Goal of the exercise -> Across the entries that follow, work out the number of lines containing the string "digits", and state it alone.

:: Records to process

(** * ts-advanced-types: a shallow embedding of [src/app.ts]

    [app.ts] is a script of small demonstrations: type guards ([in],
    [instanceof], [typeof]), a discriminated union, type casts on DOM lookups,
    function overloads, optional chaining and nullish coalescing.  TypeScript
    types are erased before the script runs, so the embedding is of the
    JavaScript that remains: the functions of the file become Rocq functions
    over JavaScript values, console output and DOM writes are recorded in an
    explicit world, and a [TypeError] is an explicit completion.

    Layout: numbers (IEEE 754 binary64 with the ECMAScript printing
    algorithm), values and the operators the script uses, the world and its
    monad, the functions and statements of [app.ts] in source order, then the
    theorems. *)

From Stdlib Require Import ZArith QArith Qround Qabs String Ascii List.
From Stdlib Require Import SpecFloat DecimalString.
From stdpp Require Import base gmap strings list.

(** ** Numbers

    A JavaScript number is an IEEE 754 binary64 value with a single NaN:
    Stdlib's [spec_float] at precision 53, in canonical form, which
    [of_dyadic] produces and [add] preserves.  [Number.add] is the [+] of two
    numbers, [Number.toString] is [Number::toString] with radix 10. *)
Module Number.
Local Open Scope Z_scope.

Definition prec : Z := 53.
Definition emax : Z := 1024.

Definition number : Type := spec_float.

Definition NaN : number := S754_nan.
Definition zero : number := S754_zero false.

(** The number nearest to [m * 2^e]; numeric literals are written with it. *)
Definition of_dyadic (m e : Z) : number := binary_normalize prec emax m e false.
Definition of_Z (z : Z) : number := of_dyadic z 0.

Definition add (x y : number) : number := SFadd prec emax x y.

(** *** Number::toString

    For a finite non-zero [x] the specification asks for integers [n], [k],
    [s] with [k >= 1], [10^(k-1) <= s < 10^k], [s * 10^(n-k)] rounding to
    [x], and [k] as small as possible ([s] closest to [x] when several
    fit); the digits of [s] are then laid out according to [n]. *)
Definition Qltb (a b : Q) : bool := negb (Qle_bool b a).
Definition pow10 (n : Z) : Q := Qpower (inject_Z 10) n.
Definition pow2 (n : Z) : Q := Qpower (inject_Z 2) n.

(** [rounds_to m e d]: the real [d] rounds, to nearest with ties to even,
    to the number [m * 2^e].  The interval below [x] is half as wide when
    [x] is a power of two above the subnormal range. *)
Definition rounds_to (m : positive) (e : Z) (d : Q) : bool :=
  let boundary := Pos.eqb m (2 ^ 52) && (-1074 <? e) in
  let below := if boundary then 4 * Zpos m - 1 else 4 * Zpos m - 2 in
  let lo := Qmult (inject_Z below) (pow2 (e - 2)) in
  let hi := Qmult (inject_Z (4 * Zpos m + 2)) (pow2 (e - 2)) in
  if Z.even (Zpos m) then Qle_bool lo d && Qle_bool d hi
  else Qltb lo d && Qltb d hi.

(** The least [n], counting up from the start value, with [x < 10^n]. *)
Fixpoint magnitude (fuel : nat) (n : Z) (x : Q) : Z :=
  match fuel with
  | O => n
  | S fuel' => if Qltb x (pow10 n) then n else magnitude fuel' (n + 1) x
  end.

(** The pairs [(s, n)] with [s] of exactly [k] digits next to [x] on the
    grid of step [10^(n-k)] that round to [x]. *)
Definition candidates (m : positive) (e : Z) (x : Q) (n0 k : Z) : list (Z * Z) :=
  n ← [n0 - 1; n0; n0 + 1];
  s ← (let f := Qfloor (Qdiv x (pow10 (n - k))) in [f; f + 1]);
  if (10 ^ (k - 1) <=? s) && (s <? 10 ^ k)
     && rounds_to m e (Qmult (inject_Z s) (pow10 (n - k)))
  then [(s, n)] else [].

Definition closer (x : Q) (k : Z) (a b : Z * Z) : Z * Z :=
  let da := Qabs (Qminus (Qmult (inject_Z a.1) (pow10 (a.2 - k))) x) in
  let db := Qabs (Qminus (Qmult (inject_Z b.1) (pow10 (b.2 - k))) x) in
  if Qltb da db then a
  else if Qltb db da then b
  else if Z.even a.1 then a else b.

Fixpoint shortest (fuel : nat) (m : positive) (e : Z) (x : Q) (n0 k : Z)
  : option (Z * Z * Z) :=
  match fuel with
  | O => None
  | S fuel' =>
      match candidates m e x n0 k with
      | [] => shortest fuel' m e x n0 (k + 1)
      | c :: cs => let '(s, n) := foldl (closer x k) c cs in Some (s, n, k)
      end
  end.

Definition digits (s : Z) : string := NilZero.string_of_uint (N.to_uint (Z.to_N s)).
Definition zeros (n : Z) : string := String.concat "" (replicate (Z.to_nat n) "0"%string).
Definition take (n : Z) (s : string) : string := String.substring 0 (Z.to_nat n) s.
Definition drop (n : Z) (s : string) : string :=
  String.substring (Z.to_nat n) (String.length s - Z.to_nat n) s.

Definition layout (s n k : Z) : string :=
  let ds := digits s in
  if (k <=? n) && (n <=? 21) then ds +:+ zeros (n - k)
  else if (0 <? n) && (n <=? 21) then take n ds +:+ "." +:+ drop n ds
  else if (-6 <? n) && (n <=? 0) then "0." +:+ zeros (- n) +:+ ds
  else
    let ex := (if 0 <? n - 1 then "+" else "-") +:+ digits (Z.abs (n - 1)) in
    if k =? 1 then ds +:+ "e" +:+ ex
    else take 1 ds +:+ "." +:+ drop 1 ds +:+ "e" +:+ ex.

Definition toString (x : number) : string :=
  match x with
  | S754_nan => "NaN"
  | S754_zero _ => "0"
  | S754_infinity sg => if sg then "-Infinity" else "Infinity"
  | S754_finite sg m e =>
      let q := Qmult (inject_Z (Zpos m)) (pow2 e) in
      match shortest 17 m e q (magnitude 700 (-330) q) 1 with
      | Some (s, n, k) => (if sg then "-" else "") +:+ layout s n k
      | None => "NaN"
      end
  end.
End Number.

Abbreviation number := Number.number.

::::

Written response -> 5